エレクトロニクス技術を核にした新しいスポーツ競技が生まれ、五輪のような世界的スポーツイベントに採用される――。

 そんな夢のような未来がいずれ訪れるかもしれない。最も近い位置にあるのは、ゲーム・ソフトの分野だ。この連載で何度か取り上げてきたセンサの小型化、価格低下、そしてインターネットのWebサービスの興隆は、その土台を築き上げ始めている。(第3回の「ないものは作ればいい、新ハードウエア・ビジネスの勃興」はこちら、第6回の「スマートフォン革命、センサの小型化がもたらすもの」はこちら

 「五輪大会は英語で『Olympic Games』でしょう。スポーツは歴史をひも解くと、もともとゲーム的な要素の強いものだし、ゲームそのものと言ってもいいと思う。だから、スポーツとゲーム・ソフトは、親和性が高いはず」。

 こう語るのは、ソフトウエア開発を手掛けるエウレカコンピューターでeスポーツプロデューサーを務める犬飼博士氏だ。同社は、「eスポーツグラウンド」と呼ぶスポーツ施設向けのシステムの開発を進めている。目指しているのは、センサで捉えた人の動きデータと、ゲーム・ソフトの技術を組み合わせた、新しいスポーツの形の提案である。

仮想のボールを競技者が打ち合う

 同社のシステムは既に、フィットネスクラブ大手のルネサンスが東京都内の2店舗に導入している。競技場は、6.4m×4.0mほどのフィットネス・スタジオだ。その天井の四隅に人の動きを捉える距離画像センサと、競技用の仮想的なボールなどを床面に表示するためのプロジェクタが設置してある。ソフトウエアを処理する環境は、主にゲーム・ユーザーが使う3次元グラフィックス処理用ボードを搭載したパソコン上位機種2台だ。


eスポーツグラウンドでプレーする様子

 eスポーツグラウンドで行われるスポーツは、まさにゲーム・ソフトの仮想世界と、リアルな人体の動きの融合したものである。例えば、「eスポーツボール」という種目は、ちょうどゲームセンターにある「エアホッケー」のような競技だ。床面に投射された仮想のボールを、二人のプレーヤーが全身を使って打ち合う。プレーヤーは前後左右に移動しながらゴールを目指して相手のコートに打ち返す。
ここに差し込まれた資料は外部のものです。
(** ** ModelValidator.__call__, further *)

(** X7.  An exception of [_run] that is neither a [ValidationError] nor an
    [AssertionError] leaves [__call__] as it is, and [__call__] prints
    nothing of its own: no failure message, no success message. *)
Theorem call_other_exception_unreported (E : env) (mp zip : string)
    (limit : Z) (kwargs : gmap string string) (w w1 : world) (e : exn) :
  _run E mp zip limit w = (Raise e, w1) →
  exc_class e ≠ ValidationError →
  exc_class e ≠ AssertionError →
  __call__ E mp zip limit kwargs w = (Raise e, w1).
Proof.
  intros Hrun Hv Ha. unfold __call__, mbind, M_bind, bind, try_except.
  rewrite Hrun. unfold is_class.
  by rewrite !bool_decide_eq_false_2.
Qed.

(** X8.  A model directory without a descriptor: the validator raises
    [FileNotFoundError] at once and the console stays as it was. *)
Theorem call_missing_descriptor (E : env) (mp zip : string) (limit : Z)
    (kwargs : gmap string string) (w : world) :
  files w !! path_join mp "MLmodel" = None →
  __call__ E mp zip limit kwargs w
  = (Raise (Exc FileNotFoundError (path_join mp "MLmodel")), w).
Proof.
  intros Hf.
  unfold __call__, _run, mbind, M_bind, bind, try_except, validate_metadata,
    _read_mlmodel_yaml, bind, read_file.
  by rewrite Hf.
Qed.

Lemma call_other_exception_unreported_witness :
  _run failing_env "model" "model.zip" 10 sample_world
  = (Raise (Exc FileNotFoundError "model/MLmodel"), sample_world)
  ∧ FileNotFoundError ≠ ValidationError
  ∧ FileNotFoundError ≠ AssertionError
  ∧ __call__ failing_env "model" "model.zip" 10 ∅ sample_world
    = (Raise (Exc FileNotFoundError "model/MLmodel"), sample_world).
Proof.
  split; [reflexivity|]. split; [discriminate|]. split; [discriminate|].
  exact (call_other_exception_unreported failing_env "model" "model.zip" 10 ∅
           sample_world sample_world (Exc FileNotFoundError "model/MLmodel")
           eq_refl ltac:(discriminate) ltac:(discriminate)).
Defined.

Lemma call_missing_descriptor_witness :
  files sample_world !! path_join "model" "MLmodel" = None
  ∧ __call__ failing_env "model" "model.zip" 10 ∅ sample_world
    = (Raise (Exc FileNotFoundError (path_join "model" "MLmodel")), sample_world).
Proof.
  split; [reflexivity|].
  exact (call_missing_descriptor failing_env "model" "model.zip" 10 ∅
           sample_world eq_refl).
Defined.

(** ** _make_artifact *)

(** X9.  On a request that counts as set (a non-empty one),
    [register_example_request] does what [_make_artifact] of
    [utils/common.py] does.  [_make_artifact] itself asks for nothing: it
    writes whatever request it is given, [None] included, wherever the file
    can be opened. *)
Theorem register_example_request_as_make_artifact (tmp_dir : string)
    (req : pyval) (arts : option (gmap string string)) (w : world) :
  (truthy req = true →
   register_example_request tmp_dir req arts w
   = Common._make_artifact tmp_dir req arts w)
  ∧ (∀ p, p = default (tmp_dir ++ "/example_request.json")
                (artifacts_or_empty arts !! "example_request") →
          is_Some (files w !! p) ∨ creatable w p = true →
          Common._make_artifact tmp_dir req arts w
          = (Ok (artifacts_or_empty arts
                 ∪ {[ "example_request" := tmp_dir ++ "/example_request.json" ]}),
             with_file w p req)).
Proof.
  split.
  - intros Hreq. assert (is_not_None req = true) as Hnn by (by destruct req).
    unfold register_example_request, Common._make_artifact.
    rewrite Hnn, Hreq. reflexivity.
  - intros p Hp Hw. unfold Common._make_artifact, mbind, M_bind, bind.
    pose proof (registered_path tmp_dir arts) as Hreg.
    change (tmp_dir ++ "/" ++ EXAMPLE_REQUEST ++ ".json")
      with (tmp_dir ++ "/example_request.json") in Hreg.
    change EXAMPLE_REQUEST with "example_request" in Hreg.
    rewrite Hreg, <- Hp. cbn [default from_option id].
    by rewrite (write_file_ok _ _ _ Hw).
Qed.

Lemma register_example_request_as_make_artifact_witness :
  (truthy sample_request = true
   ∧ register_example_request "/tmp/navio" sample_request None sample_world
     = Common._make_artifact "/tmp/navio" sample_request None sample_world)
  ∧ Common._make_artifact "/tmp/navio" PNone None sample_world
    = (Ok (artifacts_or_empty None
           ∪ {[ "example_request" := "/tmp/navio" ++ "/example_request.json" ]}),
       with_file sample_world "/tmp/navio/example_request.json" PNone).
Proof.
  split.
  - split; [reflexivity|].
    exact (proj1 (register_example_request_as_make_artifact "/tmp/navio"
                    sample_request None sample_world) eq_refl).
  - exact (proj2 (register_example_request_as_make_artifact "/tmp/navio"
                    PNone None sample_world)
             "/tmp/navio/example_request.json" eq_refl (or_intror eq_refl)).
Defined.

(** ** make_example_request, further *)

Lemma dict_get_keys name (row : pydict) :
  In name (dict_keys row) ↔ is_Some (dict_get name row).
Proof.
  induction row as [|[k v] row IH]; cbn.
  - split; [done|by intros [? ?]].
  - destruct (String.eqb_spec name k) as [->|Hne].
    + split; [eauto|auto].
    + rewrite <- IH. split; [intros [?|?]; [congruence|done]|auto].
Qed.

Lemma omap_Forall2 {A B} (f : A → outcome B) xs ys :
  omap f xs = Ok ys → Forall2 (fun x y => f x = Ok y) xs ys.
Proof.
  revert ys. induction xs as [|x xs IH]; intros ys; cbn.
  - intros [= <-]. constructor.
  - unfold obind. destruct (f x) as [y|] eqn:Hy; [|discriminate].
    destruct (omap f xs) as [ys'|]; [|discriminate].
    intros [= <-]. constructor; auto.
Qed.

Lemma omap_succeeds {A B} (f : A → outcome B) xs :
  (∀ x, In x xs → ∃ y, f x = Ok y) → ∃ ys, omap f xs = Ok ys.
Proof.
  induction xs as [|x xs IH]; intros Hall; cbn; [eauto|].
  destruct (Hall x) as [y Hy]; [by left|]. unfold obind. rewrite Hy.
  destruct IH as [ys Hys]; [intros; apply Hall; by right|].
  rewrite Hys. eauto.
Qed.

Lemma column_spec_untyped row name s :
  _column_spec row name None = Ok s ↔
  ∃ v ty, dict_get name row = Some v ∧ type_names v = Ok ty
          ∧ s = column_spec_of name v ty.
Proof.
  unfold _column_spec, obind, subscript, column_spec_of.
  destruct (dict_get name row) as [v|].
  - destruct (type_names v) as [ty|] eqn:Hty.
    + split; [intros [= <-]; eauto|].
      intros (v' & ty' & [= <-] & Hty' & ->). rewrite Hty in Hty'.
      by injection Hty' as <-.
    + split; [discriminate|].
      intros (v' & ty' & [= <-] & Hty' & _). congruence.
  - split; [discriminate|]. by intros (v' & ty' & [=] & _).
Qed.

Lemma column_spec_timestamp row name s :
  _column_spec row name (Some "timestamp") = Ok s ↔
  ∃ v, dict_get name row = Some v ∧ s = column_spec_of name v "timestamp".
Proof.
  unfold _column_spec, obind, subscript, column_spec_of.
  destruct (dict_get name row) as [v|]; cbn.
  - split; [intros [= <-]; eauto|]. by intros (v' & [= <-] & ->).
  - split; [discriminate|]. by intros (v' & [=] & _).
Qed.

Lemma type_names_typed v :
  (∃ ty, type_names v = Ok ty) ↔ typed_value v = true.
Proof. destruct v; cbn; split; try done; try eauto; by intros [? ?]. Qed.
 床面には、距離画像センサで捉えた身体の大まかな投影図が表示される。その投影図やサイドラインにボールが当たると、ぶつかった角度や速度に応じてボールは反発し、床面を移動する。エアホッケーのように意外な角度から高速で移動してくるボールに反応し、相手コートに打ち返す動きはかなりハードだ。

 この他、ゴール地点のマスで指定した数になるよう、計算しながら数字が表示されたマスを踏んでいく「ウォーク・デ・カルク」と呼ぶ“競技”もある。身体のフィットネスと、脳の働きを高める脳トレを組み合わせたゲームだ。